Collected data entries:
(** * memilio: ProgressIndicator.py and cleanData.py

    A shallow embedding of the terminal progress indicator
    ([memilio/ProgressIndicator.py]) and of the data cleanup tool
    ([epidemiology/epidata/cleanData.py]), and the properties of both.

    Conventions of the embedding:
    - Python [str] is [string]; [len] is [String.length]; integers are [Z].
    - A Python [float] ([delay], the progress value) is given by its value,
      a rational [Q].  A product of an [int] and a [float] is rounded to
      the nearest [float] as binary64 arithmetic does ([Py.binary64]);
      infinities and NaN are outside the model.
    - [sys.stdout] is a trace of [Write]/[Flush] events.
    - Mutable Python lists shared between objects live in a [heap] and are
      referred to by location, so that aliasing is explicit.
    - A method of an object is a function from the object's fields to a
      computation in the monad [M] returning the updated fields.
    - Threads are entries of a table that records which ones are alive.  A
      call of a method by the owner and a turn of the loop of the
      background thread are each taken as one step; steps interleave in any
      order.
    - The file system of [cleanData.py] maps the path of a directory to the
      names of its entries, and records the entries that [os.remove]
      cannot unlink. *)

From Stdlib Require Import ZArith QArith Qround Qabs Lia Bool.
From Stdlib Require Import DecimalString.
From Stdlib Require Import Lqa Qpower.
From stdpp Require Import base list strings gmap.

Open Scope Z_scope.

(* ===================================================================== *)
(** ** Python built-ins used by the two source files                      *)
(* ===================================================================== *)

Module Py.

(** [len(s)] *)
Definition len (s : string) : Z := Z.of_nat (String.length s).

Fixpoint repeat_str (s : string) (n : nat) : string :=
  match n with
  | O => ""
  | S k => s +:+ repeat_str s k
  end.

(** [s * n]: the empty string when [n <= 0]. *)
Definition str_mul (s : string) (n : Z) : string := repeat_str s (Z.to_nat n).

(** [s.endswith(suffix)] *)
Definition endswith (s suffix : string) : bool :=
  let n := String.length s in
  let k := String.length suffix in
  (k <=? n)%nat && String.eqb (String.substring (n - k) k s) suffix.

(** [sub in s] for strings: [sub] occurs as a contiguous block of [s]. *)
Fixpoint contains (sub s : string) : bool :=
  String.prefix sub s ||
  match s with
  | EmptyString => false
  | String _ s' => contains sub s'
  end.

(** [s.startswith(p)] *)
Definition startswith (s p : string) : bool := String.prefix p s.

(** [os.path.join(a, b)] of posixpath. *)
Definition path_join (a b : string) : string :=
  if startswith b "/" then b
  else if String.eqb a "" || endswith a "/" then a +:+ b
  else a +:+ "/" +:+ b.

(** [int(x)]: truncation toward zero. *)
Definition int (x : Q) : Z := Z.quot (Qnum x) (Zpos (Qden x)).

(** [x > 0] on numbers. *)
Definition gt0 (x : Q) : bool := negb (Qle_bool x 0).

(** Nearest integer, ties to the even neighbour (the rounding of the
    ["f"] presentation type). *)
Definition round_half_even (x : Q) : Z :=
  let f := Qfloor x in
  match Qcompare (x - inject_Z f) (1 # 2) with
  | Lt => f
  | Gt => f + 1
  | Eq => if Z.even f then f else f + 1
  end.

(** [floor(log2(q))] for [q > 0]: the exponent of the leading bit. *)
Definition ilog2 (q : Q) : Z :=
  if Qle_bool 1 q then Z.log2 (Qfloor q)
  else - Z.log2_up (Qceiling (/ q)).

(** The multiple of [2^e] nearest to [q], ties to the even multiple. *)
Definition round_at (e : Z) (q : Q) : Q :=
  (inject_Z (round_half_even (q / 2 ^ e)) * 2 ^ e)%Q.

(** The value of the [float] nearest to [q], ties to even: a binary64
    number has 53 significant bits, and below [2^-1022] it is a multiple
    of [2^-1074]. *)
Definition binary64 (q : Q) : Q :=
  if Qeq_bool q 0 then 0%Q
  else round_at (Z.max (ilog2 (Qabs q) - 52) (-1074)) q.

(** [n * x] for an [int] and a [float]: the [int] is converted to a
    [float] and the product is rounded to a [float]. *)
Definition mul_int_float (n : Z) (x : Q) : Q :=
  binary64 (binary64 (inject_Z n) * x).

Definition digits (n : Z) : string :=
  NilZero.string_of_uint (N.to_uint (Z.to_N n)).

Definition two_digits (n : Z) : string :=
  if n <? 10 then "0" +:+ digits n else digits n.

(** ["{:.2f}".format(x)] *)
Definition fixed2 (x : Q) : string :=
  let c := round_half_even (Qabs x * 100) in
  (if Qle_bool 0 x then "" else "-")
    +:+ digits (c / 100) +:+ "." +:+ two_digits (c mod 100).

(** Right alignment in a field of [width] characters (the default
    alignment of numbers). *)
Definition pad_left (width : nat) (s : string) : string :=
  repeat_str " " (width - String.length s) +:+ s.

(** ["{:6.2f}".format(x)] *)
Definition format_6_2f (x : Q) : string := pad_left 6 (fixed2 x).

End Py.

(* ===================================================================== *)
(** ** The world a program runs in, and computations over it              *)
(* ===================================================================== *)

(** What reaches [sys.stdout]. *)
Inductive event :=
| Write (s : string)
| Flush.

(** Location of a Python list object in the heap. *)
Definition loc := nat.

Record world := World {
  stdout : list event;       (* everything written so far, oldest first *)
  heap : list (list Q);      (* the list objects holding numbers *)
  threads : list bool;       (* [is_alive()] of every Thread started so far *)
  terminal : option Z        (* columns of the attached terminal, if any *)
}.

Inductive exn :=
| AssertionError
| OSError
| FileNotFoundError
| IsADirectoryError
| PermissionError
| IndexError
| StopIteration.

(** [except OSError] also catches its subclasses. *)
Definition is_OSError (e : exn) : bool :=
  match e with
  | OSError | FileNotFoundError | IsADirectoryError | PermissionError => true
  | _ => false
  end.

(** Outcome of a call: a value, an exception, or no return at all. *)
Inductive result (A : Type) :=
| Ok (a : A)
| Raise (e : exn)
| Hang.
Arguments Ok {A} a.
Arguments Raise {A} e.
Arguments Hang {A}.

(** Computations over a state [S] that may raise. *)
Definition ST (S A : Type) : Type := S -> result A * S.

Definition ret {S A} (a : A) : ST S A := fun w => (Ok a, w).

Definition bind {S A B} (c : ST S A) (k : A -> ST S B) : ST S B :=
  fun w =>
    match c w with
    | (Ok a, w') => k a w'
    | (Raise e, w') => (Raise e, w')
    | (Hang, w') => (Hang, w')
    end.

Definition raise {S A} (e : exn) : ST S A := fun w => (Raise e, w).

Notation "'do' x <- c ; k" := (bind c (fun x => k))
  (at level 10, x name, c at level 100, k at level 200).
Notation "'do_' c ; k" := (bind c (fun _ => k))
  (at level 10, c at level 100, k at level 200).

(** [try: c  except <handled>: h e]; other exceptions pass through. *)
Definition try_except {S A} (c : ST S A) (handled : exn -> bool)
           (h : exn -> ST S A) : ST S A :=
  fun w =>
    match c w with
    | (Raise e, w') => if handled e then h e w' else (Raise e, w')
    | r => r
    end.

(** [for x in l: body x] *)
Fixpoint for_each {S A} (l : list A) (body : A -> ST S unit) : ST S unit :=
  match l with
  | [] => ret tt
  | x :: l' => do_ body x; for_each l' body
  end.

(** [assert(b)] *)
Definition assert {S} (b : bool) : ST S unit :=
  if b then ret tt else raise AssertionError.

(** Computations of the progress indicator. *)
Abbreviation M := (ST world).

(** ANSI erase-line, ["\033[K"], and the two control characters. *)
Definition ESC_K : string := String (Ascii.ascii_of_nat 27) "[K".
Definition CR : string := String (Ascii.ascii_of_nat 13) "".
Definition NL : string := String (Ascii.ascii_of_nat 10) "".

(** [sys.stdout.write(s)] *)
Definition sys_stdout_write (s : string) : M unit :=
  fun w => (Ok tt, World (stdout w ++ [Write s]) (heap w) (threads w) (terminal w)).

(** [sys.stdout.flush()] *)
Definition sys_stdout_flush : M unit :=
  fun w => (Ok tt, World (stdout w ++ [Flush]) (heap w) (threads w) (terminal w)).

(** [print(s)]: the text, then the line end. *)
Definition print (s : string) : M unit :=
  do_ sys_stdout_write s; sys_stdout_write NL.

(** [os.get_terminal_size().columns]: raises [OSError] when standard output
    is not connected to a terminal. *)
Definition get_terminal_size_columns : M Z :=
  fun w =>
    match terminal w with
    | Some c => (Ok c, w)
    | None => (Raise OSError, w)
    end.

(** [[x]]: a new single-element list object. *)
Definition alloc (x : Q) : M loc :=
  fun w => (Ok (length (heap w)),
            World (stdout w) (heap w ++ [[x]]) (threads w) (terminal w)).

(** [p[i]] *)
Definition load (p : loc) (i : nat) : M Q :=
  fun w =>
    match heap w !! p with
    | Some l => match l !! i with
                | Some x => (Ok x, w)
                | None => (Raise IndexError, w)
                end
    | None => (Raise IndexError, w)
    end.

(** [p[i] = x] *)
Definition store (p : loc) (i : nat) (x : Q) : M unit :=
  fun w =>
    match heap w !! p with
    | Some l =>
        if decide (i < length l)%nat
        then (Ok tt, World (stdout w) (<[p := <[i := x]> l]> (heap w))
                           (threads w) (terminal w))
        else (Raise IndexError, w)
    | None => (Raise IndexError, w)
    end.

(** [threading.Thread(target=...)] followed by [.start()]: the handle of the
    new thread. *)
Definition thread_start : M nat :=
  fun w => (Ok (length (threads w)),
            World (stdout w) (heap w) (threads w ++ [true]) (terminal w)).
(** [os.ReadFile(path)] when [info] is what lies at [path]. *)
Definition os_ReadFile (path : string) (info : Entry) : error + string :=
  match info with
  | File _ (inr content) => inr content
  | File _ (inl (op, errno)) => inl (PathError op path errno)
  | _ => inl (PathError "read" path "is a directory")
  end.

(** The state a run reads and changes: the tree under each root path, the
    answers of [os.Stat], [os.Getwd] and [os.Create], the files written,
    standard output, and the backing arrays of the [[]*FileInfo] slices.
    Writes to a created file do not fail (the program ignores what
    [fmt.Fprintf] returns), and the files a run creates are not part of the
    tree it walked before. *)
Record World : Type := {
  w_tree : string -> Entry;
  w_missing : string -> bool;
  w_getwd : error + string;
  w_create_errno : string -> option string;
  w_files : gmap string string;
  w_stdout : string;
  w_heap : gmap nat (list FileInfo);
}.

(** A [[]*FileInfo] value: a reference to its backing array.  The records
    behind the pointers are never changed once made, so the array holds
    them directly; the nil slice is an empty array. *)
Definition slice_ref : Type := nat.

Definition M (A : Type) : Type := World -> A * World.

#[global] Instance M_ret : MRet M := fun A (a : A) (w : World) => (a, w).

#[global] Instance M_bind : MBind M :=
  fun A B (k : A -> M B) (m : M A) (w : World) => let '(a, w') := m w in k a w'.

Definition get_world : M World := fun w => (w, w).

Definition with_files (files : gmap string string) (w : World) : World :=
  {| w_tree := w_tree w; w_missing := w_missing w; w_getwd := w_getwd w;
     w_create_errno := w_create_errno w; w_files := files;
     w_stdout := w_stdout w; w_heap := w_heap w |}.

Definition with_stdout (out : string) (w : World) : World :=
  {| w_tree := w_tree w; w_missing := w_missing w; w_getwd := w_getwd w;
     w_create_errno := w_create_errno w; w_files := w_files w;
     w_stdout := out; w_heap := w_heap w |}.

Definition with_heap (heap : gmap nat (list FileInfo)) (w : World) : World :=
  {| w_tree := w_tree w; w_missing := w_missing w; w_getwd := w_getwd w;
     w_create_errno := w_create_errno w; w_files := w_files w;
     w_stdout := w_stdout w; w_heap := heap |}.

Definition set_files (files : gmap string string) : M unit :=
  fun w => (tt, with_files files w).

Definition set_stdout (out : string) : M unit :=
  fun w => (tt, with_stdout out w).

Definition set_heap (heap : gmap nat (list FileInfo)) : M unit :=
  fun w => (tt, with_heap heap w).

(** [os.Create(name)]: the file is created or truncated; the handle is its
    name. *)
Definition os_Create (name : string) : M (error + string) :=
  w ← get_world;
  match w_create_errno w name with
  | Some errno => mret (inl (PathError "open" name errno))
  | None => _ ← set_files (<[name := EmptyString]> (w_files w)); mret (inr name)
  end.

(** [fmt.Fprint] to a created file, and [fmt.Print]. *)
Definition Fprint (file : string) (text : string) : M unit :=
  w ← get_world;
  set_files (<[file := default EmptyString (w_files w !! file) +:+ text]> (w_files w)).

Definition Print (text : string) : M unit :=
  w ← get_world; set_stdout (w_stdout w +:+ text).

(** Reading a slice, making one, and [sort.Slice] on one: the backing array
    is permuted in place, so every holder of the slice sees the new order. *)
Definition read_slice (x : slice_ref) : M (list FileInfo) :=
  w ← get_world; mret (default [] (w_heap w !! x)).

Definition make_slice (elems : list FileInfo) : M slice_ref :=
  w ← get_world;
  let x := fresh (dom (w_heap w)) in
  _ ← set_heap (<[x := elems]> (w_heap w)); mret x.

● **What to produce**: Could you write out exactly the lines above, starting at the first one and ending with the line that has "([epidemiology/epidata/cleanData.py]), and the"?

● **Result**:
(** * memilio: ProgressIndicator.py and cleanData.py

    A shallow embedding of the terminal progress indicator
    ([memilio/ProgressIndicator.py]) and of the data cleanup tool
    ([epidemiology/epidata/cleanData.py]), and the properties of both.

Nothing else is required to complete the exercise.